Cuando terminó esa primera canción espontánea,
El Martillo saludó al público y cada vez que hacía una pregunta, ellos
respondían al unísono, como un general de la antigüedad dando una orden a sus
soldados, entonces, tras unas palabras monótonas, que repetía en cada ciudad
que visitaba pero adecuando el nombre y que hacía mucho tiempo habían perdido
sentido para él, continuó su acto con la siguiente canción brutal. Tras esta
otra, siguieron más piezas de agresión y destrucción, de caos y anarquía, de
violencia y libertad. Y cada cosa que decían sus letras, eran cantadas por los
fanáticos como si fueran ellos quienes dieran el concierto.
Después
de hora y media, del estadio salía tanto calor que irradiaba casi como el fuego.
Los fanáticos sudorosos aún disfrutaban del evento social cuando “El Martillo”
anunció su más nuevo hit. El Martillo decía que para disfrutar esta canción con
la ferocidad necesaria, habría que golpearse las cabezas unos contra otros y
dejarse llevar por la fiereza de sus ritmos.

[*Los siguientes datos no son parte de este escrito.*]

(** * enlib.interpol: adaptive grid refinement and finite-difference interpolators

    A shallow embedding of [src/interpol/interpol.py]: the driver [build], the
    interpolator classes [ip_linear], [ip_grad] and [ip_ndimage] (the last
    one up to its external kernel), and the helpers [lin_derivs_forward] and
    [grad_forward], together with the fragment of NumPy they are written in.

    Conventions of the embedding.
    - Python exceptions are values of [exn]; a computation that may raise has
      type [result A].
    - A float is a finite value, held as an exact rational, or one of the
      special values NaN, -inf, +inf.  A sum, product or quotient whose
      magnitude reaches the overflow threshold of binary64 is the infinity
      of its sign; rounding to 53 bits is not modelled, and the statements
      on floats are those that rounding leaves true.
    - An [ndarray] is a shape with its elements in row-major order.
    - [build] runs in a monad that threads the clock and the log of the
      batches handed to the target function; its [while True] loop is given a
      number of rounds after which the run is reported as [OutOfFuel]. *)

From Stdlib Require Import String ZArith QArith Qround Qabs List Bool Lia Lqa.
Import ListNotations.

Set Implicit Arguments.
Local Open Scope Z_scope.

(** ** Exceptions and results *)

Inductive exn : Type :=
| OverflowError (msg : string)
| ValueError (msg : string)
| IndexError (msg : string)
| AttributeError (msg : string)
| TypeError (msg : string).

Inductive result (A : Type) : Type :=
| Ok (a : A)
| Raise (e : exn).

Arguments Ok {A} a.
Arguments Raise {A} e.

Definition bind {A B : Type} (m : result A) (k : A -> result B) : result B :=
  match m with
  | Ok a => k a
  | Raise e => Raise e
  end.

Notation "x <- m ;; k" := (bind m (fun x => k))
  (at level 61, m at next level, right associativity).
Notation "' p <- m ;; k" := (bind m (fun p => k))
  (at level 61, p pattern, m at next level, right associativity).

Definition is_ok {A : Type} (r : result A) : bool :=
  match r with Ok _ => true | Raise _ => false end.

(** [for x in xs: acc = body(acc, x)], stopping at the first exception. *)
Fixpoint foldM {A B : Type} (body : B -> A -> result B) (xs : list A) (acc : B)
  : result B :=
  match xs with
  | [] => Ok acc
  | x :: rest => acc' <- body acc x ;; foldM body rest acc'
  end.

Fixpoint mapM {A B : Type} (f : A -> result B) (xs : list A) : result (list B) :=
  match xs with
  | [] => Ok []
  | x :: rest => y <- f x ;; ys <- mapM f rest ;; Ok (y :: ys)
  end.

(** ** Floats *)

Module Float.

Inductive float : Type :=
| NaN
| NegInf
| Fin (q : Q)
| PosInf.

Definition zero : float := Fin 0.
Definition one : float := Fin 1.
Definition of_int (k : Z) : float := Fin (inject_Z k).

Definition isnan (x : float) : bool :=
  match x with NaN => true | _ => false end.

Definition Qltb (a b : Q) : bool := negb (Qle_bool b a).

(** Sign of a rational: -1, 0 or 1. *)
Definition Qsgn (a : Q) : Z := Z.sgn (Qnum a).

Definition neg (x : float) : float :=
  match x with
  | NaN => NaN
  | NegInf => PosInf
  | Fin q => Fin (Qred (- q))
  | PosInf => NegInf
  end.

(** The least magnitude that binary64 rounds to an infinity: half a unit
    in the last place above the largest finite value. *)
Definition huge : Z := 2 ^ 1024 - 2 ^ 970.

(** The float of the exact result [q] of an operation on finite values. *)
Definition of_exact (q : Q) : float :=
  if Qle_bool (inject_Z huge) q then PosInf
  else if Qle_bool q (inject_Z (- huge)) then NegInf
  else Fin q.

Definition add (x y : float) : float :=
  match x, y with
  | NaN, _ | _, NaN => NaN
  | PosInf, NegInf | NegInf, PosInf => NaN
  | PosInf, _ | _, PosInf => PosInf
  | NegInf, _ | _, NegInf => NegInf
  | Fin a, Fin b => of_exact (Qred (a + b))
  end.

Definition sub (x y : float) : float := add x (neg y).

(** An infinity of the sign [s]; NaN when [s] is 0 (inf * 0). *)
Definition inf_of_sign (s : Z) : float :=
  match s with
  | Z0 => NaN
  | Zpos _ => PosInf
  | Zneg _ => NegInf
  end.

Definition sign (x : float) : Z :=
  match x with
  | NaN => 0
  | NegInf => -1
  | Fin q => Qsgn q
  | PosInf => 1
  end.

Definition mul (x y : float) : float :=
  match x, y with
  | NaN, _ | _, NaN => NaN
  | Fin a, Fin b => of_exact (Qred (a * b))
  | _, _ => inf_of_sign (sign x * sign y)
  end.

(** Division; a zero divisor is the positive zero. *)
Definition div (x y : float) : float :=
  match x, y with
  | NaN, _ | _, NaN => NaN
  | Fin a, Fin b =>
      if Qeq_bool b 0 then inf_of_sign (Qsgn a) else of_exact (Qred (a / b))
  | Fin _, _ => zero
  | _, Fin b => inf_of_sign (sign x * (if Qeq_bool b 0 then 1 else Qsgn b))
  | _, _ => NaN
  end.

(** [x < y]; every comparison with NaN is false. *)
Definition ltb (x y : float) : bool :=
  match x, y with
  | NaN, _ | _, NaN => false
  | _, NegInf => false
  | NegInf, _ => true
  | PosInf, _ => false
  | _, PosInf => true
  | Fin a, Fin b => Qltb a b
  end.

Definition gtb (x y : float) : bool := ltb y x.

(** [np.minimum] and [np.maximum] on scalars: NaN propagates. *)
Definition minimum (x y : float) : float :=
  if isnan x then x else if isnan y then y else if ltb y x then y else x.

Definition maximum (x y : float) : float :=
  if isnan x then x else if isnan y then y else if ltb x y then y else x.

Definition floor (x : float) : float :=
  match x with
  | Fin q => Fin (inject_Z (Qfloor q))
  | _ => x
  end.

Definition int64_min : Z := - 2 ^ 63.
Definition int64_max : Z := 2 ^ 63 - 1.
(** [a == b] for two 1-d arrays: the lengths must agree, or one of them
    be 1.  [None] when the shapes do not broadcast. *)
Definition eq_1d (a b : list Z) : option (list bool) :=
  if bool_decide (length a = length b) then Some (zip_with Z.eqb a b)
  else match a, b with
       | _, [y] => Some (map (fun x => x =? y) a)
       | [x], _ => Some (map (fun y => x =? y) b)
       | _, _ => None
       end.

(** [vals in mask_vals], that is [(mask_vals == vals).any()].  A
    sequence is compared as an array, with broadcasting; when the shapes
    do not broadcast the comparison answers [False] (numpy before 1.25,
    with a deprecation warning). *)
Definition ndarray_contains (mask_vals : list Z) (vals : pyobj) : M bool :=
  match vals with
  | PNone => ret false
  | PInt z => ret (existsb (fun x => x =? z) mask_vals)
  | PTuple _ | PList _ =>
      xs <- items vals ;;
      ret (match eq_1d mask_vals xs with
           | Some r => existsb id r
           | None => false
           end)
  end.

(** [mask_arr.astype(bool)], and [np.array_equal] of an integer array
    with a boolean one ([True] counts as 1, [False] as 0). *)
Definition astype_bool (a : ndarray Z) : ndarray bool :=
  mk_ndarray (shape a) (map (fun x => negb (x =? 0)) (data a)).

Definition np_array_equal (a : ndarray Z) (b : ndarray bool) : bool :=
  bool_decide (shape a = shape b)
  && forallb id (zip_with (fun x (c : bool) => x =? Z.b2z c) (data a) (data b)).

(** ** The source *)

Definition _create_mask (mask_arr : array_arg) (vals : pyobj) : M array_arg :=
  (try method_sort vals
   except_AttributeError raise InvalidInput_values) ;;;
  temp_mask <- (try (a <- as_ndarray mask_arr ;;
                     vs <- items vals ;;
                     ret (np_isin a vs))
                except_AttributeError raise InvalidInput) ;;
  setitem_bool mask_arr temp_mask 1 ;;;
  setitem_bool mask_arr (np_invert temp_mask) 0 ;;;
  ret mask_arr.

Definition _apply_mask (arr : data_arg) (input_mask : array_arg) : M data_arg :=
  is_one <- eq_one input_mask ;;
  if negb (np_any is_one) then raise InvalidMask
  else
    cover_mask <- (try (is_one <- eq_one input_mask ;;
                        shp <- getattr_shape arr ;;
                        np_broadcast_to is_one shp)
                   except_AttributeError raise InvalidInput) ;;
    let cover_mask :=
      if isinstance_MaskedArray arr
      then match getattr_mask arr with
           | Some m => np_logical_or m cover_mask
           | None => cover_mask
           end
      else cover_mask in
    ma_masked_array arr cover_mask.

Definition mask_pixels (arr : data_arg) (mask_arr : loc) (vals : pyobj)
  : M data_arg :=
  t <- truthy vals ;;
  cover_mask <-
    (if t then
       a <- get_array mask_arr ;;
       let mask_vals := np_unique a in
       found <- ndarray_contains mask_vals vals ;;
       if negb found then raise ValueNotFound
       else _create_mask (Arr mask_arr) vals
     else
       a <- get_array mask_arr ;;
       if np_array_equal a (astype_bool a) then raise NotABinaryMask
       else ret (Arr mask_arr)) ;;
  _apply_mask arr cover_mask.

(** ** Vocabulary of the statements *)

(** The mask the specification asks of [build_mask]: 1 at the members
    of [V], 0 elsewhere. *)
Definition membership_mask (Q : ndarray Z) (V : list Z) : ndarray Z :=
  mk_ndarray (shape Q)
             (map (fun x => if bool_decide (x ∈ V) then 1 else 0) (data Q)).

(** The store a run ends in, whether it returns or raises. *)
Definition final_heap {A} (o : outcome A) : option heap :=
  match o with
  | Return _ h | Raise _ h => Some h
  | Undefined => None
  end.

(** An array argument refers to an array of the store. *)
Definition array_in_store (h : heap) (a : array_arg) : Prop :=
  match a with
  | Arr q => ∃ Q, h !! q = Some (OArray Q)
  | Obj _ => True
  end.
(** * RepoDocGen: the hybrid retrieval engine and the QA orchestrator

    A shallow embedding of [src/rag/vector_store.py], [src/rag/hybrid_search.py]
    and [src/chatbot/qa_bot.py], and the properties of the retrieval and
    question-answering flow proved over it.

    Modelling conventions.
    - Python floats (scores, distances, alpha, temperature) are exact
      rationals [Q]; arithmetic identities are stated up to [==].  Rounding
      is left out; the overflow of a float32 distance inside FAISS is not:
      a distance that reaches the largest float32 is not returned.
    - A character of a [string] is the code point of its number, so texts
      are over the code points below 256.
    - Python exceptions are values of [exn]; a method is a state transformer
      [self -> outcome A * self], so the mutations made before a [raise]
      stay visible, as they do in Python.
    - A Python [dict] is an insertion-ordered association list with unique
      keys ([PyDict]): assigning an existing key keeps its position.
    - The external collaborators (the Voyage embedding client, the OpenAI
      chat client, the scoring formula of [rank_bm25] and Flask's JSON
      encoder) are parameters: functions of their request.  FAISS' exact
      [IndexFlatL2] is modelled concretely. *)

From Stdlib Require Import List String Ascii ZArith QArith Qminmax Qabs Bool.
From Stdlib Require Import Lia Lqa.
From Stdlib Require Import Permutation Decimal DecimalString DecimalN Sorted.
Import ListNotations.

Local Open Scope string_scope.
Local Open Scope list_scope.
Local Open Scope Z_scope.

(** ** Exceptions and outcomes *)

(** The exception classes the modelled code can raise.  [CollaboratorError]
    stands for any [Exception] subclass raised inside an external client. *)
Inductive exn_class : Type :=
| ValueError
| AssertionError
| IndexError
| KeyError
| ZeroDivisionError
| CollaboratorError.

(** An exception object: its class and [str(e)]. *)
Record exn : Type := Exn { exn_cls : exn_class; exn_str : string }.

Inductive outcome (A : Type) : Type :=
| Returns (a : A)
| Raises (e : exn).

Arguments Returns {A} a.
Arguments Raises {A} e.

(** A method over receiver state [S]. *)
Definition M (S A : Type) : Type := S -> outcome A * S.

Definition ret {S A} (a : A) : M S A := fun s => (Returns a, s).

Definition raise {S A} (e : exn) : M S A := fun s => (Raises e, s).

Definition bind {S A B} (m : M S A) (k : A -> M S B) : M S B :=
  fun s =>
    match m s with
    | (Returns a, s') => k a s'
    | (Raises e, s') => (Raises e, s')
    end.

Definition get_self {S} : M S S := fun s => (Returns s, s).

Definition put_self {S} (s' : S) : M S unit := fun _ => (Returns tt, s').

(** A call into pure (state-free) code that may raise. *)
Definition lift {S A} (o : outcome A) : M S A := fun s => (o, s).

(** [try: m except Exception as e: h e]. *)
Definition try_except {S A} (m : M S A) (h : exn -> M S A) : M S A :=
  fun s =>
    match m s with
    | (Returns a, s') => (Returns a, s')
    | (Raises e, s') => h e s'
    end.

(** A method of a component object run on the field that holds it. *)
Definition on_field {S T A} (proj : S -> T) (upd : T -> S -> S) (m : M T A)
  : M S A :=
  fun s => let (o, t') := m (proj s) in (o, upd t' s).

Declare Scope py_scope.
Delimit Scope py_scope with py.
Notation "x <- m ;; k" := (bind m (fun x => k))
  (at level 100, m at next level, right associativity) : py_scope.
Notation "m ;;; k" := (bind m (fun _ => k))
  (at level 100, right associativity) : py_scope.

(** ** Python containers *)

(** Keys of a dict: a type with a boolean equality. *)
Class Hashable (K : Type) : Type :=
  { key_eqb : K -> K -> bool;
    key_eqb_spec : forall x y, reflect (x = y) (key_eqb x y) }.

#[export] Instance Hashable_string : Hashable string :=
  {| key_eqb := String.eqb; key_eqb_spec := String.eqb_spec |}.

#[export] Instance Hashable_Z : Hashable Z :=
  {| key_eqb := Z.eqb; key_eqb_spec := Z.eqb_spec |}.

Module PyDict.
Section Dict.
Context {K V : Type} `{Hashable K}.

Definition t : Type := list (K * V).

Definition empty : t := [].

(** [d.get(k)] *)
Fixpoint get (d : t) (k : K) : option V :=
match d with
| [] => None
| (k', v) :: d' => if key_eqb k k' then Some v else get d' k
end.

(** [k in d] *)
Definition mem (d : t) (k : K) : bool :=
match get d k with Some _ => true | None => false end.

Y tal como ordenaba su ídolo, los
fanáticos obedecían, pegándose sus cráneos con fuerza al ritmo de la batería.
Algunos
afortunados caían inconscientes después de varios impactos en el cráneo, sin
embargo, cientos de los asistentes continuaban arremetiendo unos contra los
otros, usando sus cabezas como arietes, aún después que de éstas escurrían de
sangre hasta que sus cerebros dañados salían hechos trozos por su nariz y sus ojos, convulsionándose hasta
morir. También había unos cuyo último sonido que jamás escucharían sería el
tronido de sus cuellos por la fuerza de un impacto.
Tras terminar
la canción, “El Martillo” había acabado con la vida de miles de sus fanáticos,
sin embargo, ese mismo concierto, la venta de sus discos y de todos los
productos de la empresa que lo promocionaba, le había generado tantas ganancias
que no pudieron imputarle ningún cargo, pues su equipo de abogados tenía
comprado al sistema judicial.
FIN
De casualidad el concierto era de Demolition Hammer?